Выдержав грамотную дистанцированность с кинопроизведением Винченцо Натали,  сериал «Пила» становится автономным опусом целого паноптикума авторов, в течение шести лет трудящихся над ним. Благодаря морализаторству, заключённое в призыве ценить жизнь, испивать каждый день как последний в жизни, внимательно и заботливо относится к близким, изощрённо-жестоко передаваемое с помощью кровавых испытаний над провинившимися людьми, франшиза «Пила» становится оксюмороном в жанре триллер/ужас. Проделанный создателями каждой из частей громадный объём работы послужил возникновению целого сеттинга, содержащего процессуальную композиционную структуру, компоненты которой удивительным образом становились когерентными по мере того, как каждый год выходил новый фильм о кровожадном конструкторе. Но на чашу весов, отведенную недостаткам, бросается сомнительный актёрский состав, на протяжении всех семи фильмов имплицитно выражающий переживания страха и ужаса и вытягиваемый только лишь одним блистательным Тобином Беллом.
 

 «Я часть той силы, что вечно хочет зла и вечно совершает благо».
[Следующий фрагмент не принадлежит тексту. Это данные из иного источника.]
(* ===== verification/NodeExamples.v ===== *)
(** * Concrete nodes

    A serializer for the consensus messages as their JSON format, two sample nodes of
    shard 0, and the instances of the properties of [Pbft] and [Relay] at these
    nodes, with the default relay modules. *)

From S2P Require Import Prelude Params Utils Interfaces Core Instances Sha256.
From S2P Require Import TxPool Storage G2E BlockChain Ledger ChainProps MerkleProof.
From S2P Require Import Networks Messages PbftNode Pbft Relay PbftRound Shard ViewChange.

(** ** Serializers *)
#[export] Instance Ser_Node : Ser Node :=
  Ser_iso (λ n, (node_NodeID n, node_ShardID n, IPaddr n)) (λ '(a, b, c), mkNode a b c)
    ltac:(by intros []).
#[export] Instance Ser_Request : Ser Request :=
  Ser_iso (λ r, (RequestType_ r, Msg_Content r, ReqTime r : Z)) (λ '(a, b, c), mkRequest a b c)
    ltac:(by intros []).
#[export] Instance Ser_PrePrepare : Ser PrePrepare :=
  Ser_iso (λ m, (RequestMsg m, pp_Digest m, pp_SeqID m)) (λ '(a, b, c), mkPP a b c)
    ltac:(by intros []).
#[export] Instance Ser_Prepare : Ser Prepare :=
  Ser_iso (λ m, (pr_Digest m, pr_SeqID m, pr_SenderNode m)) (λ '(a, b, c), mkPrepare a b c)
    ltac:(by intros []).
#[export] Instance Ser_Commit : Ser Commit :=
  Ser_iso (λ m, (cm_Digest m, cm_SeqID m, cm_SenderNode m)) (λ '(a, b, c), mkCommit a b c)
    ltac:(by intros []).
#[export] Instance Ser_ROM : Ser RequestOldMessage :=
  Ser_iso (λ m, (ro_SeqStartHeight m, ro_SeqEndHeight m, ServerNode m, ro_SenderNode m))
    (λ '(a, b, c, d), mkROM a b c d) ltac:(by intros []).
#[export] Instance Ser_SOM : Ser SendOldMessage :=
  Ser_iso (λ m, (so_SeqStartHeight m, so_SeqEndHeight m, OldRequest m, so_SenderNode m))
    (λ '(a, b, c, d), mkSOM a b c d) ltac:(by intros []).
#[export] Instance Ser_VC : Ser ViewChangeMsg :=
  Ser_iso (λ m, (vc_CurView m, vc_NextView m, vc_SeqID m, vc_FromNode m))
    (λ '(a, b, c, d), mkVC a b c d) ltac:(by intros []).
#[export] Instance Ser_NV : Ser NewViewMsg :=
  Ser_iso (λ m, (nv_CurView m, nv_NextView m, NewSeqID m, nv_FromNode m))
    (λ '(a, b, c, d), mkNV a b c d) ltac:(by intros []).
#[export] Instance Ser_Inject : Ser InjectTxs :=
  Ser_iso (λ m, (it_Txs m, ToShardID m)) (λ '(a, b), mkInject a b) ltac:(by intros []).
#[export] Instance Ser_Relay : Ser Relay :=
  Ser_iso (λ m, (rl_Txs m, rl_SenderShardID m, rl_SenderSeq m)) (λ '(a, b, c), mkRelay a b c)
    ltac:(by intros []).
#[export] Instance Ser_Proof : Ser TxProofResult :=
  Ser_iso (λ r, (Found r, BlockHash r, pf_TxHash r, pf_TxRoot r, BlockHeight r, KeyList r,
                 ValueList r, Error r))
    (λ '(a, b, c, d, e, f, g, h), mkProof a b c d e f g h) ltac:(by intros []).
#[export] Instance Ser_RWP : Ser RelayWithProof :=
  Ser_iso (λ m, (rw_Txs m, TxProofs m, rw_SenderShardID m, rw_SenderSeq m))
    (λ '(a, b, c, d), mkRWP a b c d) ltac:(by intros []).
#[export] Instance Ser_BIM : Ser BlockInfoMsg :=
  Ser_iso (λ m, (BlockBodyLength m, InnerShardTxs m, Epoch m, ProposeTime m : Z,
                 CommitTime m : Z, bi_SenderShardID m, Relay1Txs m, Relay2Txs m,
                 Broker1Txs m, Broker2Txs m))
    (λ '(a, b, c, d, e, f, g, h, i, j), mkBIM a b c d e f g h i j) ltac:(by intros []).

(** The decoder accepts a line end after the value. *)
Definition parse_line {A} {S : Ser A} (s : string) : option A :=
  match deser s with
  | Some (a, rest) => if decide (rest = "" ∨ rest = eol) then Some a else None
  | None => None
  end.

Lemma parse_line_ser {A} {S : Ser A} (a : A) : parse_line (ser a) = Some a.
Proof. unfold parse_line. by rewrite <-(str_app_nil (ser a)), deser_ser. Qed.

#[export] Instance SerJson {A} {S : Ser A} : Json A :=
  {| marshal := ser; unmarshal := parse_line |}.

#[export] Instance SerJson_laws {A} {S : Ser A} : JsonLaws (@SerJson A S).
Proof.
  split; intros a; cbn; [apply parse_line_ser|]. unfold parse_line, wire. by rewrite deser_ser.
Qed.

(** ** Sample nodes *)
#[local] Instance node_params : Params := default_params 2.

Definition sample_ips : gmap Z (gmap Z string) :=
  {[0 := {[0 := "ip0"; 1 := "ip1"; 2 := "ip2"; 3 := "ip3"]}; 1 := {[0 := "ip4"]};
    SupervisorShard := {[0 := "supervisor"]}]}.

(** A block nobody's chain can be extended with, and the request that carries it. *)
Definition stray_block : Block :=
  mkBlock (mkBH "nobody" "" "" (∅ : @BitSet SetBits) 99 0 0) [] "stray".
Definition sample_request : Request := mkRequest BlockRequest (Block_Encode stray_block) 1.
Definition sample_digest : bytes := getDigest sample_request.

(** Node [id] of shard 0 with four nodes, in view [v] and at sequence id 7, that
    waits for commit messages and has counted those at the addresses [votes]. *)
Definition sample_node (bc : BlockChain) (id v : Z) (locked : bool) (votes : gset Z) :
    PbftConsensusNode unit :=
  mkPbft (mkNode id 0 "ip") 0 id bc (sample_config 0) sample_ips 4 1
    v 0 ∅ ∅ 7 false {[sample_digest := sample_request]} ∅
    (if decide (votes = ∅) then ∅ else {[sample_digest := votes]}) ∅ ∅ {[7 := sample_digest]}
    3 locked false ∅ tt 10 [].

Definition sample_commit : Commit := mkCommit sample_digest 7 (Some (mkNode 2 0 "ip2")).

Lemma sample_fresh bc id v l : fresh_node (sample_node bc id v l ∅).
Proof. by split_and!. Qed.

(** ** The consensus *)


Lemma sample_pool bc id v l votes :
  requestPool (sample_node bc id v l votes) !! sample_digest = Some sample_request.
Proof. apply lookup_insert_eq. Qed.

Lemma one_sender_reaches_quorum_witness :
  let p := sample_node (sample_chain sample_book []) 1 0 false ∅ in
  ∃ p', repeat_commit 0 0 0 sample_commit (Z.to_nat (quorum p - 1)) p = Ret (Some p') ∧
        executes 0 sample_commit p' = true.
Proof.
  intros p. apply (one_sender_reaches_quorum 0 0 0 sample_commit p).
  - apply sample_fresh.
  - vm_compute. reflexivity.
  - discriminate.
  - exists sample_request. apply sample_pool.
  - vm_compute. reflexivity.
Defined.

(** The module executes the stray block: the chain ignores it. *)
Lemma sample_HandleinCommit id v l :
  is_leader (sample_node (sample_chain sample_book []) id v l {[5; 6]}) = false →
  Relay_HandleinCommit 0 sample_commit
    (voted sample_commit (sample_node (sample_chain sample_book []) id v l {[5; 6]})) =
  Ret (voted sample_commit (sample_node (sample_chain sample_book []) id v l {[5; 6]}), true).
Proof.
  intros Hl. set (p := sample_node _ _ _ _ _) in *. unfold Relay_HandleinCommit.
  assert (requestPool (voted sample_commit p) !! cm_Digest sample_commit = Some sample_request)
    as -> by apply sample_pool. cbn [or_panic]. rewrite bind_ret.
  change (Msg_Content sample_request) with (Block_Encode stray_block).
  rewrite DecodeB_Encode by apply Forall_nil, I. rewrite bind_ret.
  rewrite AddBlock_rejects by (vm_compute; reflexivity). rewrite bind_ret.
  change (is_leader (set_CurChain _ _)) with (is_leader p). rewrite Hl. done.
Qed.

Lemma handleCommit_executes_witness :
  let p := sample_node (sample_chain sample_book []) 1 0 false {[5; 6]} in
  ∃ p', handleCommit 0 9 0 sample_commit p = Ret (Some p') ∧
    sequenceID p' = u64 (sequenceID p + 1) ∧ pbftStage p' = 1 ∧
    CurChain p' = CurChain (voted sample_commit p) ∧
    flag_of (isReply p') (cm_Digest sample_commit) = true ∧ lastCommitTime p' = 9 ∧
    sequenceLock p' = (if is_leader p then false else sequenceLock p).
Proof.
  intros p. apply (handleCommit_executes 0 9 0 sample_commit p _ true).
  - vm_compute. reflexivity.
  - discriminate.
  - apply sample_HandleinCommit. vm_compute. reflexivity.
  - left. vm_compute. reflexivity.
Defined.

(** Node 1 became the leader of view 1 without proposing. *)
Lemma new_leader_commit_panics_witness :
  let p := sample_node (sample_chain sample_book []) 1 1 false {[5; 6]} in
  is_leader p = true ∧ ∃ p1 b,
  Relay_HandleinCommit 0 sample_commit (voted sample_commit p) = Ret (p1, b) ∧
  handleCommit 0 9 1 sample_commit p = Panic "unlock of unlocked mutex".
Proof.
  intros p. split; [vm_compute; reflexivity|].
  assert (∃ p1 b, Relay_HandleinCommit 0 sample_commit (voted sample_commit p) = Ret (p1, b))
    as (p1 & b & E).
  { unfold Relay_HandleinCommit.
    assert (requestPool (voted sample_commit p) !! cm_Digest sample_commit = Some sample_request)
      as -> by apply sample_pool. cbn [or_panic]. rewrite bind_ret.
    change (Msg_Content sample_request) with (Block_Encode stray_block).
    rewrite DecodeB_Encode by apply Forall_nil, I. rewrite bind_ret.
    rewrite AddBlock_rejects by (vm_compute; reflexivity). rewrite bind_ret.
    destruct (relay_block_eq (PR := node_params) 0 0 sample_request stray_block
      (extends_tip (CurChain (voted sample_commit p)) stray_block)
      (set_CurChain (CurChain (voted sample_commit p)) (voted sample_commit p)) eq_refl eq_refl)
      as (p' & E & _). cbv zeta. rewrite E.
    change (is_leader (set_CurChain _ _)) with (is_leader p).
    assert (is_leader p = true) as -> by (vm_compute; reflexivity). rewrite bind_ret. eauto. }
  exists p1, b. split; [exact E|].
  apply (new_leader_commit_panics 0 9 1 sample_commit p p1 b).
  - vm_compute. reflexivity.
  - discriminate.
  - exact E.
  - vm_compute. reflexivity.
  - reflexivity.
Defined.
Lemma count_occ_pairs v l a b :
  count_occ pair_dec ((v,.) <$> l) (a, b) =
  if decide (v = a) then count_occ Vertex_eq_dec l b else 0%nat.
Proof.
  induction l as [|u l IH]; cbn; [by case_decide|]. change (list_fmap _ _ (v,.) l) with ((v,.) <$> l).
  destruct (pair_dec (v, u) (a, b)) as [[= -> ->]|Hn]; rewrite IH.
  - rewrite !decide_True by done. destruct (Vertex_eq_dec b b); [done|congruence].
  - case_decide; [subst|done]. destruct (Vertex_eq_dec u b); [congruence|done].
Qed.

Lemma count_occ_edge_pairs g keys a b :
  NoDup keys →
  count_occ pair_dec (edge_pairs g keys) (a, b) =
  if decide (a ∈ keys) then count_occ Vertex_eq_dec (adj g a) b else 0%nat.
Proof.
  unfold edge_pairs. induction 1 as [|v keys Hv Hnd IH]; [done|].
  cbn [mbind list_bind]. rewrite count_occ_app, count_occ_pairs.
  change (list_bind _ _ ?f keys) with (keys ≫= f). rewrite IH. clear IH.
  destruct (decide (v = a)) as [->|Hva].
  - rewrite (decide_False (P := a ∈ keys)), decide_True by set_solver. lia.
  - destruct (decide (a ∈ keys)); [rewrite decide_True by set_solver; lia|].
    rewrite decide_False by set_solver. lia.
Qed.

Lemma count_occ_swap l a b :
  count_occ pair_dec (prod_swap <$> l) (a, b) = count_occ pair_dec l (b, a).
Proof.
  induction l as [|[x y] l IH]; [done|]. cbn. change (list_fmap _ _ prod_swap l) with (prod_swap <$> l).
  rewrite IH.
  destruct (pair_dec (y, x) (a, b)), (pair_dec (x, y) (b, a)); congruence.
Qed.
(* ===== verification/Transfer.v ===== *)
(** * Repartition and account transfer

    Models the CLPA modules of a node: src/consensus_shard/pbft_all/dataSupport
    (the data of a repartition), accountTransfer_module.go, pbftInside_moduleCLPA.go
    and pbftOutside_moduleCLPA.go.  The leader of a shard that got a new partition
    announces that it is ready, waits for the other shards, sends them the accounts
    and transactions that move, waits for theirs, and proposes a request that all
    nodes of the shard execute by [accountTransfer_do].  The two waits make the
    proposal a sequence of steps ([cstep]) between which other messages arrive.  A
    loop over a Go map takes the order of the keys as an argument; a map whose values
    are only ever [true] is a set. *)

From S2P Require Import Prelude Params Utils Interfaces Core Instances Sha256.
From S2P Require Import TxPool Storage G2E BlockChain Ledger ChainProps MerkleProof.
From S2P Require Import Messages PbftNode Pbft Relay.

(** ** [Data_supportCLPA] *)
Record Data_supportCLPA := mkCDM {
  cd_ModifiedMap : list (gmap Address Z);
  AccountTransferRound : Z;
  ReceivedNewAccountState : gmap Address AccountState;
  ReceivedNewTx : list Transaction;
  AccountStateTx : gmap Z AccountStateAndTx;
  PartitionOn : bool;
  cd_PartitionReady : gset Z;
  ReadySeq : gmap Z Z;
  CollectOver : bool
}.

Definition NewCLPADataSupport : Data_supportCLPA := mkCDM [] 0 ∅ [] ∅ false ∅ ∅ false.

(** [encoding/gob] for account transfers. *)
Class GobATM := {
  gobATM : AccountTransferMsg → bytes;
  ungobATM : bytes → option AccountTransferMsg
}.

Section Transfer.
Context {PR : Params} {BS : BitSetOps} {G : GobOps} {BO : BoltOps} {T : TrieOps}.
Context {JRelay : Json Relay} {JRWP : Json RelayWithProof} {JBI : Json BlockInfoMsg}.
Context {JIT : Json InjectTxs} {JPM : Json PartitionModifiedMap}.
Context {JPR : Json PartitionReady} {JAST : Json AccountStateAndTx}.
Context {GA : GobATM}.

Abbreviation node := (PbftConsensusNode Data_supportCLPA).
Implicit Type p : node.

(** ** The steps of the leader *)

(** [int(x)] of a [uint64] read by a loop bound. *)
Definition shard_ids p : list Z := seqZ 0 (ShardNums (pbftChainConfig p)).

Definition sendPartitionReady p : outcome node :=
  let c := cdm p in
  let p := set_cdm (mkCDM (cd_ModifiedMap c) (AccountTransferRound c)
             (ReceivedNewAccountState c) (ReceivedNewTx c) (AccountStateTx c)
             (PartitionOn c) ({[p_ShardID p]} ∪ cd_PartitionReady c) (ReadySeq c)
             (CollectOver c)) p in
  let pr := mkPReady (p_ShardID p) (sequenceID p) in
  send_msg ← MergeMessage CPartitionReady (marshal pr);
  Ret (foldl (λ p sid, if sid =? FromShard pr then p else TcpDial send_msg (ip_of p sid 0) p)
         p (seqZ 0 (i64 (ShardNums (pbftChainConfig p))))).

(** Every shard is ready, and the last relay message of each shard was received:
    its sequence id is the one before the shard's next. *)
Definition getPartitionReady p : bool :=
  (Z.of_nat (size (cd_PartitionReady (cdm p))) =? i64 (ShardNums (pbftChainConfig p))) &&
  bool_decide (map_Forall (λ sid val,
      (λ rval, u64 (rval - 1)) <$> ReadySeq (cdm p) !! sid = Some val) (seqIDMap p)).

(** [ModifiedMap[i]] *)
Definition modified_map p (i : Z) : outcome (gmap Address Z) :=
  slice_at (cd_ModifiedMap (cdm p)) i.

(** The accounts that leave the shard, the map visited in the order [keys]. *)
Definition accounts_to_fetch (m : gmap Address Z) (keys : list Address) p :
    outcome (list Address) :=
  foldM (λ res key,
    if default 0 (m !! key) =? p_ShardID p then Ret res
    else s ← Get_PartitionMap (CurChain p) key;
         Ret (if s =? p_ShardID p then res ++ [key] else res)) [] keys.
Lemma handleTx1ConfirmMag_pools clock l c c' :
  handleTx1ConfirmMag fetch clock l c = Ret c' → pools_ok c →
  (∀ m, m ∈ l → registered (bcm_broker c) (m1_RawMeg m)) →
  pools_ok c' ∧ broker_grows (bcm_broker c) (bcm_broker c').
Proof.
  unfold handleTx1ConfirmMag. intros E Hc Hl. apply bind_Ret_inv in E as ([megs b] & Ed & E).
  apply confirm1_fold_ok in Ed as [Hg Hm]; [|exact Hl|intros m Hm; by apply not_elem_of_nil in Hm].
  cbn [fst snd] in *. apply handleBrokerType2Mes_pools in E as [Hp Hg2]; [| |exact Hm].
  - split; [done|]. etransitivity; [exact Hg|exact Hg2].
  - by eapply pools_ok_ext; [exact Hg| | |exact Hc].
Qed.

Lemma handleTx2ConfirmMag_pools l c :
  pools_ok c → pools_ok (handleTx2ConfirmMag l c) ∧
  broker_grows (bcm_broker c) (bcm_broker (handleTx2ConfirmMag l c)).
Proof.
  intros Hc. assert (broker_grows (bcm_broker c) (bcm_broker (handleTx2ConfirmMag l c))) as Hg.
  { unfold handleTx2ConfirmMag. cbn. generalize (bcm_broker c) as b. clear.
    induction l as [|m l IH]; intros b; cbn; [done|]. etransitivity; [|apply IH]. done. }
  split; [|done]. by eapply pools_ok_ext; [exact Hg| | |exact Hc].
Qed.

Lemma createConfirm_pools clock txs c c' :
  createConfirm fetch clock txs c = Ret c' → pools_ok c →
  pools_ok c' ∧ broker_grows (bcm_broker c) (bcm_broker c').
Proof.
  unfold createConfirm. cbv zeta. intros E Hc.
  apply bind_Ret_inv in E as (c1 & E1 & E). injection E as <-.
  assert (pools_ok c1 ∧ broker_grows (bcm_broker c) (bcm_broker c1)) as [Hc1 Hg1].
  { destruct (omap _ _) as [|m l] eqn:El; [by inv_ret|].
    eapply handleTx1ConfirmMag_pools; [exact E1|done|]. intros x Hx. rewrite <-El in Hx.
    apply list_elem_of_omap in Hx as (tx & _ & Hx). by apply Hc in Hx as [_ ?]. }
  destruct (omap (λ tx, brokerConfirm2Pool c !! TxHash tx) _) as [|m l]; [done|].
  destruct (handleTx2ConfirmMag_pools (m :: l) c1 Hc1) as [Hc2 Hg2]. split; [done|].
  etransitivity; [exact Hg1|exact Hg2].
Qed.

Lemma BlockInfo_pools clock b c c' :
  broker_BlockInfo fetch clock b c = Ret c' → pools_ok c →
  pools_ok c' ∧ broker_grows (bcm_broker c) (bcm_broker c').
Proof.
  unfold broker_BlockInfo. intros E Hc. destruct (_ =? _); [by inv_ret|]. by eapply createConfirm_pools.
Qed.

(** Changes of the feeder do not matter. *)
Lemma set_feeder_pools f c : pools_ok c → pools_ok (set_feeder f c).
Proof. by apply pools_ok_ext. Qed.

Lemma send_batch_pools clock c c' :
  send_batch fetch clock c = Ret c' → pools_ok c →
  pools_ok c' ∧ broker_grows (bcm_broker c) (bcm_broker c').
Proof.
  unfold send_batch. intros E Hc.
  apply bind_Ret_inv in E as ([itx c2] & Ed & E). apply dealTxByBroker_pools in Ed as [Hc2 Hg2]; [|done].
  apply bind_Ret_inv in E as (c3 & Es & E). apply Broker_txSending_pools in Es as [Hc3 Hg3]; [|done].
  inv_ret. split; [by apply set_feeder_pools|]. etransitivity; [exact Hg2|exact Hg3].
Qed.

Lemma row_pools clock data c c' stop :
  broker_row fetch clock data c = Ret (c', stop) → pools_ok c →
  pools_ok c' ∧ broker_grows (bcm_broker c) (bcm_broker c').
Proof.
  unfold broker_row. intros E Hc. apply bind_Ret_inv in E as ([tx|] & _ & E); [|by inv_ret].
  cbv zeta in E. apply bind_Ret_inv in E as (c1 & E1 & E). inv_ret.
  destruct (batch_ready _); [|inv_ret; split; [by apply set_feeder_pools|done]].
  eapply send_batch_pools in E1; [exact E1|]. by apply set_feeder_pools.
Qed.

Lemma reachable_pools file ips Ss dataNum batchNum c :
  rtc (committee_step fetch) (NewBrokerCommitteeMod file ips Ss dataNum batchNum) c →
  pools_ok c ∧ BrokerAddress (bcm_broker c) = initBrokerAddr file BrokerNum.
Proof.
  intros Hr. remember (NewBrokerCommitteeMod file ips Ss dataNum batchNum) as c0 eqn:E0.
  assert (pools_ok c0 ∧ BrokerAddress (bcm_broker c0) = initBrokerAddr file BrokerNum) as H0.
  { subst c0. split; [|done]. by split; intros h m; cbn; rewrite lookup_empty. }
  clear E0. induction Hr as [|c0 c1 c2 Hs _ IH]; [done|]. apply IH. destruct H0 as [Hp Ha].
  rewrite <-Ha. destruct Hs as [clock data c c' stop E|clock b c c' E].
  - apply row_pools in E as [Hp' [Hg _]]; done.
  - apply BlockInfo_pools in E as [Hp' [Hg _]]; done.
Qed.
(* ===== verification/ClpaCommittee.v ===== *)
(** * The committees that repartition the accounts

    Models src/supervisor/committee/committee_clpa.go and
    src/supervisor/committee/committee_clpa_broker.go.  While it injects transactions
    the supervisor collects a graph of executed transactions from the block reports;
    from time to time it runs CLPA on the graph, broadcasts the accounts that move and
    waits until a shard reports a block of the new epoch.

    The fields both committees add to the others form the record [ClpaPart].
    [MsgSendingControl] waits for other goroutines, so it is a step relation over its
    control points ([ctl]); a block report may be handled between any two steps.  The
    orders of Go's map iterations are arguments of the partition step. *)

From S2P Require Import Prelude Params Utils Interfaces Core Instances Sha256.
From S2P Require Import TxPool Storage G2E BlockChain MerkleProof Messages Pbft CLPA.
From S2P Require Import Injection BrokerCommittee.

(** ** The CLPA fields *)
Record ClpaPart := mkCP {
  curEpoch : Z;
  clpaGraph : CLPAState;
  modifiedMap : gmap Address Z;
  clpaLastRunningTime : Time;
  clpaFreq : Z;
  clpaCnt : Z      (* the local variable of [MsgSendingControl] *)
}.

Definition set_curEpoch (e : Z) (k : ClpaPart) : ClpaPart :=
  mkCP e (clpaGraph k) (modifiedMap k) (clpaLastRunningTime k) (clpaFreq k) (clpaCnt k).
Definition set_clpaGraph (g : CLPAState) (k : ClpaPart) : ClpaPart :=
  mkCP (curEpoch k) g (modifiedMap k) (clpaLastRunningTime k) (clpaFreq k) (clpaCnt k).
Definition set_lastTime (t : Time) (k : ClpaPart) : ClpaPart :=
  mkCP (curEpoch k) (clpaGraph k) (modifiedMap k) t (clpaFreq k) (clpaCnt k).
ХладнаЯ отдалённость, независимость сериала «Пила» во многом зависела от наличия в нём главного злодея, а в этом случае – злодея, способного вызвать у зрительской аудитории амбивалентные чувства, двоякое отношение. Дуалистический распад характера Джона Крамера происходит в третьем фильме, который рассказывает о тяжелой болезни Конструктора. А в «Пила 4» появляются флэшбеки, отсылающие к событиям, позволяющим зрителям понять мотивационный аспект деятельности Джигсо, который ещё больше способствует расслоению его личности. И полученное объяснение кажется вполне логичным и способным ответить на извечный вопрос о том, почему же Джон Крамер так жестоко поступает со своими жертвами, пытаясь втолковать им ценность жизни. Постсовременность явно отвергает зло и добро в чистом виде, ей уже не нужен чёткий контраст между этими двумя силами, не нужна простенькая редуцированность до избитой обычности: с одной стороны – хорошие, добрые дела и поступки, с другой – злодеяния. Ассимиляция, нивелированность добра и зла, стирание чётких границ между ними удовлетворяет постсовременность, вместе с тем удовлетворяя массовые запросы. Именно поэтому Джон Крамер – амбивалентный злодей, обличающий греховность людей через страдания и боль, нравственный выбор и волевой рывок, имеющий собственную логически оправданную мотивацию, и, наконец, действующий во имя высшей цели, вполне заслуженно становится главным злодеем уходящего десятилетия.